_Assignment_
Work out how many lines below contain "global", then write only that number.

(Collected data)
(* ===== verification/Dpop.v ===== *)
(** * Proof of possession ([builtins/src/plugins/identity_jwt/dpop.rs], [DpopConfig] of [config.rs])

    The checks of a DPoP proof, the guard that remembers accepted proofs and its memory
    implementation, and the record that lets one request resolve identity twice. JWT
    cryptography, base64 and the digest are parameters. *)

From Stdlib Require Import Ascii String.
From S2P Require Import Prelude RustStr F64 Json Platform Attributes Rules Constraint Step Lexical PipelineEval.
From S2P Require Import LexerProps ExtData Plugin Scan HttpPath DecisionCache ClaimMap.

(** ** The JOSE library *)

Inductive Algorithm : Type :=
| HS256 | HS384 | HS512 | ES256 | ES384 | RS256 | RS384 | RS512 | PS256 | PS384 | PS512 | EdDSA.

#[global] Instance Algorithm_eq_dec : EqDecision Algorithm.
Proof. solve_decision. Defined.

(** [{:?}] of an algorithm. *)
Definition algorithm_debug (a : Algorithm) : string :=
  match a with
  | HS256 => "HS256" | HS384 => "HS384" | HS512 => "HS512" | ES256 => "ES256" | ES384 => "ES384"
  | RS256 => "RS256" | RS384 => "RS384" | RS512 => "RS512" | PS256 => "PS256" | PS384 => "PS384"
  | PS512 => "PS512" | EdDSA => "EdDSA"
  end.

(** [jsonwebtoken::errors::ErrorKind], the kinds the source tells apart. *)
Inductive ErrorKind : Type :=
| ExpiredSignature
| InvalidSignature
| ImmatureSignature
| InvalidAudience
| MissingRequiredClaim (claim : string)
| InvalidIssuer
| InvalidAlgorithm
| InvalidAlgorithmName
| KindBase64
| KindJson
| KindProvider (detail : string)
| KindOther.

Record JwtError : Type := mkJwtError {
  je_kind : ErrorKind;
  je_display : string;
}.

(** [jsonwebtoken::Validation]: the settings the source gives it. *)
Record Validation : Type := mkValidation {
  va_algorithms : list Algorithm;
  va_iss : option (list string);
  va_aud : option (list string);
  va_required : list string;
  va_leeway : Z;
  va_validate_exp : bool;
  va_validate_nbf : bool;
  va_validate_aud : bool;
}.

(** [Validation::new]. *)
Definition validation_new (alg : Algorithm) : Validation :=
  mkValidation [alg] None None ["exp"] 60 true false true.

(** [ProofClaims]. *)
Record ProofClaims : Type := mkProofClaims {
  pf_htm : string;
  pf_htu : string;
  pf_iat : Z;
  pf_jti : string;
  pf_ath : option string;
}.

(** The crates the plugin calls: [jsonwebtoken], [base64], [serde_json] on bytes. *)
Class Jose := {
  DecodingKey : Type;
  Jwk : Type;
  (** [URL_SAFE_NO_PAD.decode] and [encode]. *)
  b64url_decode : string -> option string;
  b64url : string -> string;
  (** [serde_json::from_slice::<Value>]. *)
  json_from_slice : string -> option json;
  (** The algorithm, [kid], [crit] and [jwk] of [decode_header]. *)
  decode_header : string -> result (Algorithm * option string * option (list string) * option Jwk) JwtError;
  (** [DecodingKey::from_jwk]. *)
  key_from_jwk : Jwk -> result DecodingKey JwtError;
  (** [decode::<ProofClaims>] and [decode::<ClaimMap>]. *)
  decode_proof : string -> DecodingKey -> Validation -> result ProofClaims JwtError;
  decode_claims : string -> DecodingKey -> Validation -> result ClaimMap JwtError;
}.

(** ** Settings ([config.rs]) *)

Inductive DpopMode : Type := DpopOff | DpopOptional | DpopRequired.

#[global] Instance DpopMode_eq_dec : EqDecision DpopMode.
Proof. solve_decision. Defined.

Record DpopConfig : Type := mkDpopConfig {
  dc_mode : DpopMode;
  dc_algorithms : list Algorithm;
  dc_iat_window_seconds : Z;
  dc_external_base_url : option string;
}.

Definition DpopConfig_default : DpopConfig := mkDpopConfig DpopOff [ES256] 60 None.

Definition MAX_DPOP_IAT_WINDOW_SECONDS : Z := 300.

(** [is_asymmetric]. *)
Definition is_asymmetric (alg : Algorithm) : bool :=
  match alg with HS256 | HS384 | HS512 => false | _ => true end.

(** ** URLs *)

(** [str::split_once(&str)]. *)
Fixpoint split_once_str (p s : string) : option (string * string) :=
  match strip_prefix p s with
  | Some rest => Some ("", rest)
  | None =>
      match s with
      | EmptyString => None
      | String a s' =>
          match split_once_str p s' with Some (before, after) => Some (String a before, after) | None => None end
      end
  end.

(** [s.split(['?', '#']).next()]. *)
Fixpoint before_query (s : string) : string :=
  match s with
  | EmptyString => ""
  | String a s' => if Ascii.eqb a "?" || Ascii.eqb a "#" then "" else String a (before_query s')
  end.

(** [str::strip_suffix]. *)
Definition strip_suffix (p s : string) : option string :=
  if ends_with_str p s then Some (String.substring 0 (String.length s - String.length p) s) else None.

Definition default_port (scheme : string) : option string :=
  if String.eqb scheme "https" then Some ":443"
  else if String.eqb scheme "http" then Some ":80" else None.

Definition normalize_htu (url : string) : option string :=
  match split_once_str "://" url with
  | None => None
  | Some (scheme, rest) =>
      let scheme := to_ascii_lowercase scheme in
      match default_port scheme with
      | None => None
      | Some port =>
          let rest := before_query rest in
          let '(authority, path) :=
            match split_once "/" rest with
            | Some (authority, path) => (authority, "/" +:+ path)
            | None => (rest, "/")
            end in
          if String.eqb authority "" || contains_char "@" authority then None
          else
            let authority := to_ascii_lowercase authority in
            let authority := default authority (strip_suffix port authority) in
            Some (scheme +:+ "://" +:+ authority +:+ path)
      end
  end.

Inductive DpopConfigError : Type :=
| NoDpopAlgorithms
| SharedSecretAlgorithm (alg : Algorithm)
| WindowOutOfRange
| BadExternalBase (base : string).

(** [DpopConfig::validate]. *)
Definition dpop_validate (self : DpopConfig) : result unit DpopConfigError :=
  if bool_decide (dc_mode self = DpopOff) then Ok tt
  else if dc_algorithms self is [] then Err NoDpopAlgorithms
  else match List.find (fun a => negb (is_asymmetric a)) (dc_algorithms self) with
       | Some alg => Err (SharedSecretAlgorithm alg)
       | None =>
           if ((dc_iat_window_seconds self =? 0) || (MAX_DPOP_IAT_WINDOW_SECONDS <? dc_iat_window_seconds self))%Z
           then Err WindowOutOfRange
           else match dc_external_base_url self with
                | Some base =>
                    if negb (contains_char "?" base) && negb (contains_char "#" base)
                       && (if normalize_htu base is Some _ then true else false)
                    then Ok tt else Err (BadExternalBase base)
                | None => Ok tt
                end
       end.

(** ** Requests and denials *)

Definition DPOP_MISSING : string := "auth.dpop_missing".
Definition DPOP_INVALID : string := "auth.dpop_invalid".
Definition DPOP_KEY_MISMATCH : string := "auth.dpop_key_mismatch".
Definition DPOP_REPLAY : string := "auth.dpop_replay".
Definition DPOP_REPLAY_UNAVAILABLE : string := "auth.dpop_replay_unavailable".
Definition CRYPTO_FAILED_REASON : string := "the DPoP proof could not be checked".
Definition METHOD : string := "dpop".

Record PopDenial : Type := mkDenial {
  pd_code : string;
  pd_reason : string;
}.

Record PopRequest : Type := mkPopRequest {
  pq_issuer : string;
  pq_access_token : string;
  pq_bound_thumbprint : string;
  pq_proof : option string;
  pq_method : string;
  pq_url : string;
  pq_now : Z;
}.

(** ** The replay guard *)

Class ReplayGuard (G : Type) := {
  (** [first_use(scope, id, expires_at, now)]: whether this is the first use, or why the store
      cannot say; and the store it leaves. *)
  first_use : G -> string -> string -> Z -> Z -> result bool string * G;
  (** [size_of_val(guard) == 0], and the guard's address. *)
  guard_zero_sized : G -> bool;
  guard_addr : G -> Z;
}.

Record ReplayEntry : Type := mkReplayEntry {
  re_expiry : Z;
  re_scope : string;
  re_id : string;
}.

#[global] Instance ReplayEntry_eq_dec : EqDecision ReplayEntry.
Proof. solve_decision. Defined.

(** [ReplayState]: what was seen, the same entries in the order of a [BTreeSet] of tuples, and
    how many each scope has. *)
Record ReplayState : Type := mkReplayState {
  rs_seen : gmap (string * string) Z;
  rs_by_expiry : list ReplayEntry;
  rs_per_scope : gmap string Z;
}.

Definition ReplayState_default : ReplayState := mkReplayState ∅ [] ∅.

(** The order of the tuples. *)
Definition entry_compare (a b : ReplayEntry) : comparison :=
  match Z.compare (re_expiry a) (re_expiry b) with
  | Eq =>
      match String.compare (re_scope a) (re_scope b) with
      | Eq => String.compare (re_id a) (re_id b)
      | c => c
      end
  | c => c
  end.

Fixpoint entry_insert (e : ReplayEntry) (l : list ReplayEntry) : list ReplayEntry :=
  match l with
  | [] => [e]
  | x :: l' =>
      match entry_compare e x with
      | Lt => e :: l
      | Eq => l
      | Gt => x :: entry_insert e l'
      end
  end.

(** The count of a scope, one less; gone at zero. *)
Definition count_down (scope : string) (m : gmap string Z) : gmap string Z :=
  match m !! scope with
  | None => m
  | Some count => let count := Z.max (count - 1) 0 in if (count =? 0)%Z then delete scope m else <[scope := count]> m
  end.

(** [ReplayState::prune]: the loop pops the oldest entry while it has expired. *)
Fixpoint prune_loop (now : Z) (l : list ReplayEntry) (seen : gmap (string * string) Z) (per : gmap string Z) :
    ReplayState :=
  match l with
  | [] => mkReplayState seen [] per
  | e :: l' =>
      if (re_expiry e <=? now)%Z
      then prune_loop now l' (delete (re_scope e, re_id e) seen) (count_down (re_scope e) per)
      else mkReplayState seen l per
  end.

_Task response_
3